The book's central figure Skip, a young runaway and burgeoning artistic mind, immediately captures the imagination. Millard shows us the world, all pastel sunsets and smoky ruins, through a remarkable volume of creative description. Skip's insightful similes are disarming and effective in painting the artist's view of beauty and horror in the world. These exhaustive but not overbearing descriptions account for the book's relative brevity - at under 200 pages it's a slim, but not lightweight, read - as every page displays some new creativity and concentrated wonder.

Skip's fierce friendship with Billy, a proud, lost man, forms the heart of the story and is the most convincing relationship of the few that Millard sketches. Their interdependence, coupled with classic odd couple stubbornness, proves enduring and the only thing that either of them can hold on to in their devastated world. Some tropes are worth keeping, and Millard sagely keeps this most touching and hopeful of classsic children's literary traditions alive.

The book's one and only true misstep is its dénouement. This isn't as damaging to the impact of the story as it sounds, but particularly in a re-read it fails to ring true. The dilemma of the final dramatic characters, while brave, seems forced, which is a particular shame considering the grace with which other issues are confronted by Millard's prose. The closing imagery is as vivid as any other in the book but coming after the odd tonal changes introduced in the last chapters it doesn't have the impact of the earlier wonderful portrayals of Skip's world.

A recommended read, in spite of its flaws, and one that will stick in the memory. At least, the first three-quarters will.

Thursday 8 December 2011

God Bless You, Mr. Rosewater


"What in hell are people for?" 

Kurt Vonnegut's legacy is being questioned, if not yet recast, due to Charles Shields' new, entirely unauthorised, biography of the man whose reputation is seen by many as unassailable. It is not an overstatement to say that I see in him, through his work, a kindred spirit. I count myself as one of the many who have found profundity in lines such as the above, this one quoted from Rosewater by way of his short story 2BR02B and a despairing indictment of the endemic and needless cruelty of human society.

It is this despair that drives Eliot Rosewater and, more importantly, his wife Sylvia, to and over the brink of destruction. They try to effect a sea-change in social interaction but prove to be as ineffective as Canute against the remorseless, infinite tide of human pettiness and selfishness. Sylvia's eventual fate is narrated tenderly: it is clear that Vonnegut has invested in her something of himself. It is also clear that he does not claim that he has the answer to the sorry state of the human condition, nor would he want to be the person who has. After all, sings the wordless chorus behind every page, who would listen to him?
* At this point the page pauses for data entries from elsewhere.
Definition patched (dto : UpdateTriggerDto) (t : Trigger) : Trigger :=
  {| t_id := t_id t; t_userId := t_userId t; t_name := default (t_name t) (p_name dto); t_city := default (t_city t) (p_city dto);
     t_latitude := default (t_latitude t) (p_latitude dto); t_longitude := default (t_longitude t) (p_longitude dto);
     t_conditionLogic := default (t_conditionLogic t) (p_conditionLogic dto);
     t_channels := default (t_channels t) (p_channels dto); t_cooldownMin := default (t_cooldownMin t) (p_cooldownMin dto);
     t_isActive := default (t_isActive t) (p_isActive dto); t_state := t_state t; t_lastFiredAt := t_lastFiredAt t;
     t_lastEvaluatedAt := t_lastEvaluatedAt t; t_locationBucket := default (t_locationBucket t) (bucketPatch dto);
     t_createdAt := t_createdAt t |}.

(** [conditions: { deleteMany: {}, create: ... }] when a set is given. *)
Definition replace_conditions (id : string) (n : nat) (conditions : option (list ConditionDto)) (t : list TriggerCondition) : list TriggerCondition :=
  match conditions with
  | Some cs => (delete_many (of_trigger id) t).1 ++ conditionRows id n cs
  | None => t
  end.

Definition change_trigger (id : string) (dto : UpdateTriggerDto) (n : nat) (d : Database) : Database :=
  set_triggerConditions (replace_conditions id n (p_conditions dto) (triggerConditions d))
    (set_triggers (map (fun t => if trigger_is id t then patched dto t else t) (triggers d)) d).

Definition update_trigger (id : string) (dto : UpdateTriggerDto) : M TriggerRow :=
  io (fun w =>
    match find_first (trigger_is id) (triggers (db w)) with
    | Some t =>
        let d := change_trigger id dto (uuids w) (db w) in
        (inl (include d (patched dto t)), set_uuids (uuids w + length (default [] (p_conditions dto))) (set_db d w))
    | None => (inr RecordNotFound, w)
    end).

End Writes.

Definition detach (ids : list string) (n : Notification) : Notification :=
  {| n_id := n_id n; n_eventId := n_eventId n;
     n_triggerId := match n_triggerId n with Some t => if bool_decide (t ∈ ids) then None else Some t | None => None end;
     n_userId := n_userId n; n_channel := n_channel n; n_status := n_status n; n_payload := n_payload n; n_error := n_error n;
     n_claimedAt := n_claimedAt n; n_deliveredTo := n_deliveredTo n; n_createdAt := n_createdAt n |}.

(** Deleting rows of the table: conditions cascade, notifications keep their
    history without the trigger. *)
Definition drop_triggers (p : Trigger -> bool) (d : Database) : Database :=
  let ids := t_id <$> find_many p (triggers d) in
  set_notifications (map (detach ids) (notifications d))
    (set_triggerConditions (delete_many (fun c => bool_decide (c_triggerId c ∈ ids)) (triggerConditions d)).1
      (set_triggers (delete_many p (triggers d)).1 d)).

Definition delete_trigger (id : string) : M unit :=
  io (fun w => if existsb (trigger_is id) (triggers (db w)) then (inl tt, set_db (drop_triggers (trigger_is id) (db w)) w)
               else (inr RecordNotFound, w)).

Definition deleteAllForUser (userId : string) : M nat :=
  io (fun w => (inl (count_where (owned_by userId) (triggers (db w))), set_db (drop_triggers (owned_by userId) (db w)) w)).

(** ** Responses ([dto/trigger-response.dto.ts]) *)

Record TriggerConditionResponse := {
  tcr_id : string;
  tcr_metric : Metric;
  tcr_operator : Operator;
  tcr_threshold : number;
  tcr_order : Z;
  tcr_lastObservedValue : option number;
  tcr_lastMatched : option bool;
}.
When Vonnegut describes himself, by way of his nom de plume Kilgore Trout as "society's greatest prophet" the inference is that Trout is the author's rhetorical ego unleashed, loosed from the smothering effect of compassion, even conscience. He can offer half-truths, solutions that lack complexity and subtlety and above all fail to grasp the tired, trapped bird of doomed hope that Eliot cannot release from within his cage of psychosis. Imperfect, irritable Vonnegut may have made a better attempt: Trout's is feeble and platitudinous and singularly useless.

There is more, far more, to be said about Rosewater, but it is in his depiction of Sylvia and Trout that Vonnegut reveals himself. This is not, and nor are any of his other works, the writings and emotions of a misanthrope. He may not have ever mellowed, but if not it was for the same reason as Noam Chomsky: he looked at the world.

"If you would be unloved and forgotten, be reasonable."